Adonay is the eldest of the 11 children born to farmers Mariano Adonay and Prudencia Quiteria in the town of Pakil, Laguna in the Philippines, then under the colonial rule of the Spanish Empire. The exact date of his birth is unknown but official documents indicated his baptismal date to be on February 6, 1848, and has been recognized as his de facto birth date. However, researchers suggested that baptism in the town at that time was generally performed within a day after birth, making February 5, 1848, as his probable date of birth.

His father, aside from being a farmer, also played wind and brass instruments as a member of one of the town bands. Adonay in his early childhood showed enthusiasm for his father's musical instruments. As was the custom for boys during the Spanish colonial times, he was then involved in the ecclesiastical music tradition of his town. In 1856, poverty led his parents to entrust him to the care of Augustinian priests in Intramuros, Manila who discovered his talent for music. In San Agustin Church, he apprenticed as a sacristan and a tiple. Under the friars, he was provided with daily sustenance, proper education, and access to musical environment but was also subjected to strict and harsh discipline.
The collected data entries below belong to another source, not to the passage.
(* ===== verification/Cel.v ===== *)
(** * CEL expressions and [${{ .. }}] templates (scarab-pipeline/src/cel.rs)

    The parser and the evaluator are the [cel] crate's: a class of operations
    over its syntax tree, with the one law the callers rely on (the value of an
    expression depends only on what it reads) as a separate class. Around them,
    from the source: the size limits, the reads of an expression, and the
    templates. *)

From S2P Require Import Prelude Text Values.

(** ** Errors *)

Inductive PipelineError : Type :=
| PeParse (e : string)
| PeValidation (es : list string)
| PeCel (e : string)
| PeParam (e : string).
Definition newline : string := String (ascii_of_N 10) "".
(** [{e}]. *)
Definition show_pipeline_error (e : PipelineError) : string :=
  match e with
  | PeParse e => "yaml parse error: " +:+ e
  | PeValidation es => "pipeline validation failed:" +:+ newline +:+ "  - " +:+ join (newline +:+ "  - ") es
  | PeCel e => "cel error: " +:+ e
  | PeParam e => e
  end.

(** ** The crate's syntax tree and values *)

Inductive CelLiteral : Type := LString (s : string) | LOther.

#[warnings="-register-all"]
Inductive CelExpr : Type :=
| EIdent (name : string)
| ESelect (operand : CelExpr) (field : string)
| ECall (func_name : string) (target : option CelExpr) (args : list CelExpr)
| EComprehension (iter_range accu_init loop_cond loop_step result : CelExpr)
| EList (elements : list CelExpr)
| EMap (entries : list CelEntry)
| EStruct (entries : list CelEntry)
| ELiteral (l : CelLiteral)
| EUnspecified
with CelEntry : Type :=
| StructField (value : CelExpr)
| MapEntry (key value : CelExpr).

#[warnings="-register-all"]
Inductive CelValue : Type :=
| VNull
| VBool (b : bool)
| VInt (z : Z)
| VUInt (z : Z)
| VFloat (text : string)
| VString (s : string)
(** Unix milliseconds. *)
| VTimestamp (ms : Z)
| VList (l : list CelValue)
| VMap (m : list (string * CelValue)).

(** What running the crate on its own thread gives: a value, an error with its
    text, or a panic. *)
Inductive CelRun (A : Type) : Type := CelOk (a : A) | CelErr (e : string) | CelPanic.
Arguments CelOk {A} a.
Arguments CelErr {A} e.
Arguments CelPanic {A}.

(** A [Context]: the variables bound in it. *)
Definition CelContext := gmap string CelValue.

Class Cel := {
  (** [Program::compile]. *)
  cel_compile : string -> CelRun CelExpr;
  (** [program.execute(&context)] and [value.json()]. *)
  cel_execute : CelExpr -> CelContext -> CelRun Json;
  (** [operators::INDEX]. *)
  cel_index : string;
}.

(** ** Limits *)

Definition MAX_EXPRESSION_BYTES : nat := 4096.
Definition MAX_EXPRESSION_NESTING : nat := 64.

(** The last char boundary at or before byte [n]. *)
Fixpoint boundary (n : nat) (s : string) : nat :=
  match n with
  | 0 => 0
  | S n' => match String.get n s with
            | Some c => if is_continuation c then boundary n' s else n
            | None => n
            end
  end.
Definition ellipsis : string := String (ascii_of_N 226) (String (ascii_of_N 128) (String (ascii_of_N 166) "")).
Definition shown (expr : string) : string :=
  if String.length expr <=? 80 then expr else take_str (boundary 80 expr) expr +:+ ellipsis.

Definition is_char (c : ascii) (o : option ascii) : bool :=
  match o with Some d => Ascii.eqb c d | None => false end.
Definition one_of (cs : string) (o : option ascii) : bool :=
  match o with Some d => has_char d cs | None => false end.

(** How many of the letters before [open] are a literal's prefix. *)
Definition prefix_start (s : string) (open : nat) : nat :=
  let back p := match p with S p' => if one_of "rRbB" (String.get p' s) then p' else p | 0 => 0 end in
  let p := back open in if p =? open then open else back p.
Definition word_byte (o : option ascii) : bool :=
  match o with Some c => is_alphanumeric c || Ascii.eqb c "_" | None => false end.

(** The loop of [skip_string], from byte [i]. *)
Fixpoint skip_from (fuel : nat) (s : string) (q : ascii) (raw triple : bool) (i : nat) : nat :=
  match fuel with
  | 0 => String.length s
  | S fuel' =>
      match String.get i s with
      | None => String.length s
      | Some c =>
          if Ascii.eqb c (ascii_of_N 92) && negb raw then skip_from fuel' s q raw triple (i + 2)
          else if Ascii.eqb c q && (negb triple || (is_char q (String.get (i + 1) s) && is_char q (String.get (i + 2) s)))
               then i + (if triple then 3 else 1)
          else if negb triple && (Ascii.eqb c (ascii_of_N 10) || Ascii.eqb c (ascii_of_N 13)) then i
          else skip_from fuel' s q raw triple (i + 1)
      end
  end.
Definition skip_string (s : string) (open : nat) (q : ascii) : nat :=
  let p := prefix_start s open in
  let prefix_ok := match p with 0 => true | S p' => negb (word_byte (String.get p' s)) end in
  let raw := prefix_ok && (has_char "r" (slice s p open) || has_char "R" (slice s p open)) in
  let triple := is_char q (String.get (open + 1) s) && is_char q (String.get (open + 2) s) in
  skip_from (S (String.length s)) s q raw triple (open + (if triple then 3 else 1)).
Adonay has an absolute pitch, and supple, flexible voice which helped his musical learning despite having limited formal music education. His musicality delighted his choirmasters and he rose to the position of primer tiple. He mastered solfeggio, and learned chords, chord positions, and their resolutions on the organ by watching fellow organists. According to oral history, his proficiency in instruments includes the organ, piano, violin, contrabass, flute, and trumpet.

==Career==
Adonay was already composing music for
the use in the liturgy at the age of 21. Samples of his early works such as "Benedictus" and "Libera me, Domine" which were meant for performance at San Agustin were reportedly sent to Spain for expert evaluation. In 1870, Adonay set up Capilla de San Agustin, a 25-piece orchestra meant for masses and for special celebrations. This earned him the title of Maestro di Capella. His leadership was described by all accounts as strict, meticulous, and demanding.

Throughout his career, he had been active in organizing musicians. In 1885, he had been elected record keeper of the newly founded Union Artistico Musical, one of the first organization of professional musicians in the colony. He was a founding member of the Sociedad Musical Filipina de Santa Cecilia, formed in 1888. Other music schools and academies he was involved in organizing includes, the short-lived Centro de Bellas Artes (1902), the Philippine Musical Association (1907), and the Asociacion Musical de Filipinas (1912).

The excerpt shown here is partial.